Alessandro was part of the ERNCIP Project from December 2010. During the following 7 years, he has worked on policy support to the “European Programme for Critical Infrastructure Protection”, to “Strengthening Europe’s Cyber Resilience System and Fostering a Competitive and Innovative Cybersecurity Industry”, as well as on research and development of pre-normative support to standards, establishment of certification schemes for security products and development of qualified training for security managers.

He has also assessed and analysed the impact of security-related policies and regulations on European Union’s Member States and extracted best practices and key performance indicators. He is author of the book ‘European Critical Infrastructure Protection’ published by Springer Inc. in 2014.

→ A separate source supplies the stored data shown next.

(** * pullmaster-ai: the pull-request aggregation pipeline

    A shallow embedding of [src/services/github.js] (class [GitHubService])
    and [src/commands/analyze.js] ([filterFiles], [prepareAIData],
    [generatePrompt], the two [analyze] handlers), followed by the
    properties of the aggregation core.

    Conventions of the embedding.
    - A JavaScript number that holds an integer count (additions,
      deletions, [maxFiles]) is a [Z]. The pull-request number reaches the
      code as the text of a command-line argument and is passed on as it
      is, so it is a [string].
    - A JavaScript string is a [string]; [null]/[undefined] is [None].
    - A [throw] is the [Err] branch of [result]; an [async] function
      returns a [promise], the list of the ways it may settle. *)

From stdpp Require Import base list strings pretty.
From Stdlib Require Import ZArith Ascii.
From stdpp Require Import gmap.
From Stdlib Require Import QArith.

Local Open Scope Z_scope.

(** ** Thrown values *)

(** The values the code can reject with: [new Error(message)], the
    [SyntaxError] of [new RegExp] on a malformed pattern, the [TypeError]
    of [Buffer.from] on a value that is no string, and the provider
    client's request error, of which the code reads [status].
    [ContentFetchFailed] is the wrapper named by the specification's error
    taxonomy; it is part of the type so that statements can mention it, and
    no function below builds it. *)
Inductive exn : Type :=
  | Error (message : string)
  | SyntaxError (message : string)
  | TypeError (message : string)
  | RequestError (status : Z)
  | ContentFetchFailed (filename : string) (cause : exn).

Inductive result (A : Type) : Type :=
  | Ok (value : A)
  | Err (reason : exn).
Arguments Ok {A} value.
Arguments Err {A} reason.

Definition is_ok {A} (r : result A) : bool :=
  match r with Ok _ => true | Err _ => false end.

Definition error_of {A} (r : result A) : option exn :=
  match r with Ok _ => None | Err e => Some e end.

#[export] Instance result_ret : MRet result := fun _ v => Ok v.
#[export] Instance result_bind : MBind result := fun _ _ k r =>
  match r with Ok v => k v | Err e => Err e end.
#[export] Instance result_fmap : FMap result := fun _ _ f r =>
  match r with Ok v => Ok (f v) | Err e => Err e end.

(** ** Strings *)

(** [String.prototype.split] with a one-character separator. *)
Fixpoint split (sep : ascii) (s : string) : list string :=
  match s with
  | "" => [""]
  | String c rest =>
      if Ascii.eqb c sep then "" :: split sep rest
      else match split sep rest with
           | piece :: pieces => String c piece :: pieces
           | [] => [String c ""]
           end
  end.

Fixpoint contains_char (c : ascii) (s : string) : bool :=
  match s with
  | "" => false
  | String d rest => Ascii.eqb d c || contains_char c rest
  end.

Definition slash : ascii := "/"%char.

(** JavaScript truthiness of a string that may be [undefined]. *)
Definition truthy_string (s : option string) : bool :=
  match s with
  | None | Some "" => false
  | Some _ => true
  end.

(** ** GitHubService.parseRepoString *)

Record RepoRef := { owner : string; repo : string }.

Definition InvalidReference : exn :=
  Error "Invalid repository format. Use: owner/repo".

(** [const [owner, repo] = repoString.split('/')]: the first two pieces,
    the second [undefined] when there is no separator; further pieces are
    dropped. *)
Definition parseRepoString (repoString : string) : result RepoRef :=
  let pieces := split slash repoString in
  let owner := pieces !! 0%nat in
  let repo := pieces !! 1%nat in
  if negb (truthy_string owner) || negb (truthy_string repo)
  then Err InvalidReference
  else Ok {| owner := default "" owner; repo := default "" repo |}.

(** ** Provider data *)

Record User := { login : string }.
Record GitRef := { ref : string; sha : string }.

(** The fields of the provider's pull-request object that the code reads;
    [body] is [null] for a pull request without description. *)
Record PullRequest := {
  title : string;
  body : option string;
  user : User;
  base : GitRef;
  head : GitRef;
}.

(** An entry of the changed-file list; [patch] is absent for binary files. *)
Record ChangedFile := {
  filename : string;
  status : string;
  additions : Z;
  deletions : Z;
  patch : option string;
}.

(** [{...file, baseContent, headContent}]: a content is [null] when the
    file does not exist at that reference. *)
Record FileChange := {
  file :> ChangedFile;
  baseContent : option string;
  headContent : option string;
}.

Record CommitAuthor := { name : string; date : string }.
Record CommitDetail := { message : string; author : CommitAuthor }.
Record Commit := { commit : CommitDetail }.

Record Review := { reviewer : User; state : string }.

(** The [metadata] object built by [analyzePR]. *)
Record Metadata := {
  totalCommits : Z;
  totalFiles : Z;
  totalAdditions : Z;
  totalDeletions : Z;
  totalReviews : Z;
}.

(** The object returned by [analyzePR]. *)
Record PRData := {
  pullRequest : PullRequest;
  files : list FileChange;
  commits : list Commit;
  reviews : list Review;
  metadata : Metadata;
}.

(** ** The provider client

    The five endpoints of the REST client that [GitHubService] calls, each
    taking [owner], [repo] and its own arguments and answering with the
    [data] of the response or with the error the client throws. A value of
    this record fixes what the provider answers to every request of one
    run. [Buffer_decode] stands for
    [Buffer.from(content, 'base64').toString('utf8')] on a string.
    [repos_getContent] gives the [content] of the response's [data], the
    string handed to [Buffer.from], or the error thrown before there is a
    text to decode: the client's request error, or the [TypeError] of
    [Buffer.from] for a response that carries no [content] (a directory, a
    submodule). Both are thrown inside the [try] of [getFileContent] and
    meet the same [catch]. *)
Record Octokit := {
  pulls_get : string → string → string → result PullRequest;
  pulls_listFiles : string → string → string → result (list ChangedFile);
  pulls_listCommits : string → string → string → result (list Commit);
  pulls_listReviews : string → string → string → result (list Review);
  repos_getContent : string → string → string → string → result string;
  Buffer_decode : string → string;
}.
Fixpoint contains (c : Ascii.ascii) (s : string) : bool :=
  match s with
  | EmptyString => false
  | String c' s' => bool_decide (c' = c) || contains c s'
  end.

Definition hex_digit (n : nat) : Ascii.ascii :=
  if bool_decide (n < 10) then Ascii.ascii_of_nat (48 + n)
  else Ascii.ascii_of_nat (87 + n).

(** One character inside [repr] of a string delimited by [quote]. *)
Definition py_escape (quote c : Ascii.ascii) : string :=
  let n := Ascii.nat_of_ascii c in
  if bool_decide (c = quote) || bool_decide (c = backslash)
  then String backslash (String c "")
  else if bool_decide (n = 9) then String backslash "t"
  else if bool_decide (n = 10) then String backslash "n"
  else if bool_decide (n = 13) then String backslash "r"
  else if bool_decide (n < 32) || bool_decide (n = 127)
  then String backslash "x"
       +:+ String (hex_digit (n / 16)) (String (hex_digit (n mod 16)) "")
  else String c "".

Fixpoint escape_all (quote : Ascii.ascii) (s : string) : string :=
  match s with
  | EmptyString => EmptyString
  | String c s' => py_escape quote c +:+ escape_all quote s'
  end.

(** Python's [repr] of a string: apostrophes around it, or double quotes
    when it holds an apostrophe and no double quote; the delimiter and
    the backslash escaped, tab, newline and carriage return by letter,
    the other control characters in hexadecimal.  A character above 127
    is kept, as Python keeps a printable one. *)
Definition py_repr (s : string) : string :=
  let quote := if contains apostrophe s && negb (contains double_quote s)
               then double_quote else apostrophe in
  String quote (escape_all quote s) +:+ String quote "".

(** [[m.role for m in specialist_models]] rendered inside an f-string:
    the [repr] of each role, separated by a comma and a space, in
    brackets. *)
Definition roles_repr (ms : list Model) : string :=
  "[" +:+ String.concat ", " ((λ m, py_repr (m_role m)) <$> ms) +:+ "]".

Definition plan_prompt (user_message : string) (ms : list Model) : string :=
  "Message: " +:+ user_message +:+ nl +:+
  "Specialists: " +:+ roles_repr ms +:+ nl +:+
  "Who should handle this? Return JSON.".

Section Route.
(** [parse_selection], a function of the module that the source calls
    with the plan alone and does not define: any function of the plan
    that returns a list of integer positions, or raises.  A result that
    [route] could not iterate over or index with would raise as well,
    before any specialist is called. *)
Variable parse_selection : Response → result (list Z).

Definition route (w : World) (coordinator : Model) (user_message : string)
    (specialist_models : list Model) : M Response :=
  plan ← send w coordinator (plan_prompt user_message specialist_models) NoContext;
  selected ← lift (parse_selection plan);
  chosen ← for_each (py_getitem_int specialist_models) selected;
  responses ← gather ((λ m, send w m user_message NoContext) <$> chosen);
  synthesize w coordinator responses.
End Route.

(** The specialists that a selection names, when every position is in
    range. *)
Fixpoint select (specialist_models : list Model) (selected : list Z)
    : option (list Model) :=
  match selected with
  | [] => Some []
  | i :: rest =>
      match index_int specialist_models i, select specialist_models rest with
      | Some m, Some ms => Some (m :: ms)
      | _, _ => None
      end
  end.

(** Every specialist was sent [msg]. *)
Definition all_dispatched (msg : string) (specialists : list Model)
    (env : Env) : Prop :=
  ∀ m, m ∈ specialists → CSend m msg NoContext ∈ calls env.

(** A [parse_selection] for the examples: it reads the two payloads
    listed and raises on any other text, as a JSON parser does. *)
Definition sample_parse (plan : Response) : result (list Z) :=
  if bool_decide (r_content plan = "[1]") then Ok [1%Z]
  else if bool_decide (r_content plan = "[0, 2]") then Ok [0%Z; 2%Z]
  else Raise (ValueError "no selection").

End CoordinatorRouter.

(** *** Pattern 3: [RoundRobinRouter] *)

Module RoundRobinRouter.

Definition get_turn_index : M nat := λ env, (Ok (turn_index env), env).
Definition set_turn_index (n : nat) : M unit :=
  λ env, (Ok (), {| calls := calls env; turn_index := n |}).

Definition route (w : World) (user_message : string)
    (active_models : list Model) : M Response :=
  t ← get_turn_index;
  i ← py_mod t (length active_models);
  current_model ← py_getitem active_models i;
  response ← send w current_model user_message (TurnContext (m_role current_model));
  t' ← get_turn_index;
  set_turn_index (t' + 1) ;;
  ret response.

(** Consecutive messages, each routed whatever became of the previous
    one (a caller that catches the exception and goes on). *)
Definition route_all (w : World) (msgs : list string)
    (active_models : list Model) (env : Env) : Env :=
  foldl (λ e msg, (route w msg active_models e).2) env msgs.

End RoundRobinRouter.

(** The endpoints dispatched to, in dispatch order. *)
Definition dispatch_order (env : Env) : list string :=
  (λ c, m_id (callee c)) <$> calls env.

(** The identifiers [models[(t + i) % len(models)]] for [i] below [k]. *)
Definition rotation (models : list Model) (t k : nat) : list string :=
  (λ i, from_option m_id "" (models !! ((t + i) mod length models))) <$> seq 0 k.

(** "The operation fails with a configuration error." *)
Definition fails_with_configuration_error {A} (r : result A) : Prop :=
  ∃ e, r = Raise e ∧ is_configuration_error e = true.

(** *** Pattern 4: [VotingRouter] *)

Module VotingRouter.

(** Number of votes cast for proposal [i]. *)
Definition votes_for (votes : list nat) (i : nat) : nat :=
  length (filter (λ v, v = i) votes).

Section FirstMax.
Variable score : nat → nat.

(** One step of the scan: a later index replaces the best one so far
    only with a strictly higher score. *)
Definition better (best i : nat) : nat :=
  if bool_decide (score best < score i) then i else best.

(** The index kept after scanning [0 .. n-1] in order. *)
Definition first_max (n : nat) : nat := foldl better 0 (seq 0 n).

(** [b] is the first index below [s] with the highest score. *)
Definition first_best (b s : nat) : Prop :=
  b < s
  ∧ (∀ j, j < s → score j ≤ score b)
  ∧ (∀ j, j < s → score j = score b → b ≤ j).
End FirstMax.

(** Modelled from the spec: [tally_votes], called but not defined in the
    source.  The proposal with the most votes wins; among proposals
    tied for the most votes, the one whose author comes first in the
    endpoint ordering (section 4.4).  [proposals] is in endpoint order,
    as [gather] returns it. *)
Definition winner_index (votes : list nat) (n : nat) : option nat :=
  match n with 0 => None | S _ => Some (first_max (votes_for votes) n) end.

Definition tally_votes (votes : list nat) (proposals : list Response)
    : option Response :=
  i ← winner_index votes (length proposals); proposals !! i.

Definition route (w : World) (user_message : string)
    (active_models : list Model) : M (option Response) :=
  proposals ← gather ((λ model, send w model user_message NoContext) <$> active_models);
  votes ← gather ((λ model, vote w model proposals) <$> active_models);
  let winner := tally_votes votes proposals in
  ret winner.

His areas of expertise include Critical Infrastructure Protection and Resilience, Physical and Cyber Security of Critical Infrastructures, Information Sharing for CIPR, policy and strategy making for CIP, advanced qualification and training for security managers, transboundary cooperation and crisis management.

Sessions

  • From Definition to Delivery: Governance, Methodology, and Practical Implementation of NIS2 and CER

    Chasing Ghosts, Missing Threats: Securing Critical Entities in the Era of Hybrid Warfare

    This session explores how the translation of policy into practice has developed under NIS2 and CER. There still appears to be a lack of understanding around who is responsible for identifying critical infrastructures in a transnational setting, who is responsible for its security and resilience and which actors are required to report incidents, particularly under the evolving NIS-2 and the CER Directive regimes. We will examine governance models, definitions, and practical methodologies for risk assessment, compliance, and reporting.